Sorry for the loss, and prayers to his family. I wonder if the said what the cause of death was. I hope it was natural causes and not an overdose...
No. Since the 1990's, top-tier universities began pushing "unisex" dorms, with males and females on the same floors and sharing the same bathrooms. Smaller colleges began following suit. These days, it is mainly the strictly religious campuses that still separate housing for the two sexes. And the latest trend with segregation on campus is "persons of color" demanding separate dorms from whites. Full circle there.
But of course, with gender now being mulitiplied and biological sex erased from the minds of our highly educated betters, I don't see a re-emergence of sex-segregated dorms again any time soon.
While at University an instructor told our class if we missed 3 classes it was an automatic Failure of the class. Did not matter if you were carrying an A average; third missed class sunk it all. He terrified everyone.
Wow. If I went into a class and the prof had that on his syllabus, I’d drop it in a heartbeat unless it was a class that you had to have for your major and he’s the only one that ever teaches it (which is usually the case for nutjobs like this).

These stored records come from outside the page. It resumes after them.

(** * Typed views over CUDA device memory (modules/cuda/src/buffer.ts)

    A shallow embedding of the [MemoryView] class family and of the two
    internal helpers [asMemory] and [asMemoryView], with the properties the
    specification states about them.

    Modelling conventions.
    - JavaScript numbers that serve as sizes, offsets and indices are
      integers ([Z]); [NaN] only appears where the constructor coerces its
      arguments.  Fractions and the infinities are outside the model.
    - Device memory is one flat address space ([list byte]); a [Memory]
      handle is a pointer into it together with its byte length and its
      capacity.
    - A host typed array is its element constructor and the bytes of its
      [ArrayBuffer]; elements are little endian.  For the two floating
      element kinds an element value is identified with its IEEE bit
      pattern: this layer only moves bytes.
    - Methods run in a small state-and-error monad over the [World] (device
      memory and the shared staging buffer [E]); an error stands for a
      raised exception. *)

From Stdlib Require Import ZArith List Lia Bool.
From Stdlib Require Import Strings.Byte.
From Stdlib Require String.
Import ListNotations.
Local Open Scope Z_scope.

(** ** Element kinds *)

(** The eleven typed array constructors of lines 319-329. *)
Inductive TypedArrayConstructor : Set :=
| Int8Array | Int16Array | Int32Array
| Uint8Array | Uint8ClampedArray | Uint16Array | Uint32Array
| Float32Array | Float64Array
| BigInt64Array | BigUint64Array.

It can’t be absolute, though. If a family member dies, you have the right to attend the funeral. Also, if you’re sick. That’s written into the law. Of course, fighting a prof (especially as an undergrad) carries some serious peril and who’s going to litigate it if the administration won’t put him in line. The only thing you can really do is avoid him like the plague if you can.
My son had to move from his dorm roommate. The guy never showered. My son was sick for a few months and finally told the school. They moved him out.
Moved my son to another dorm room.
Daily? Thats called helicopter parenting.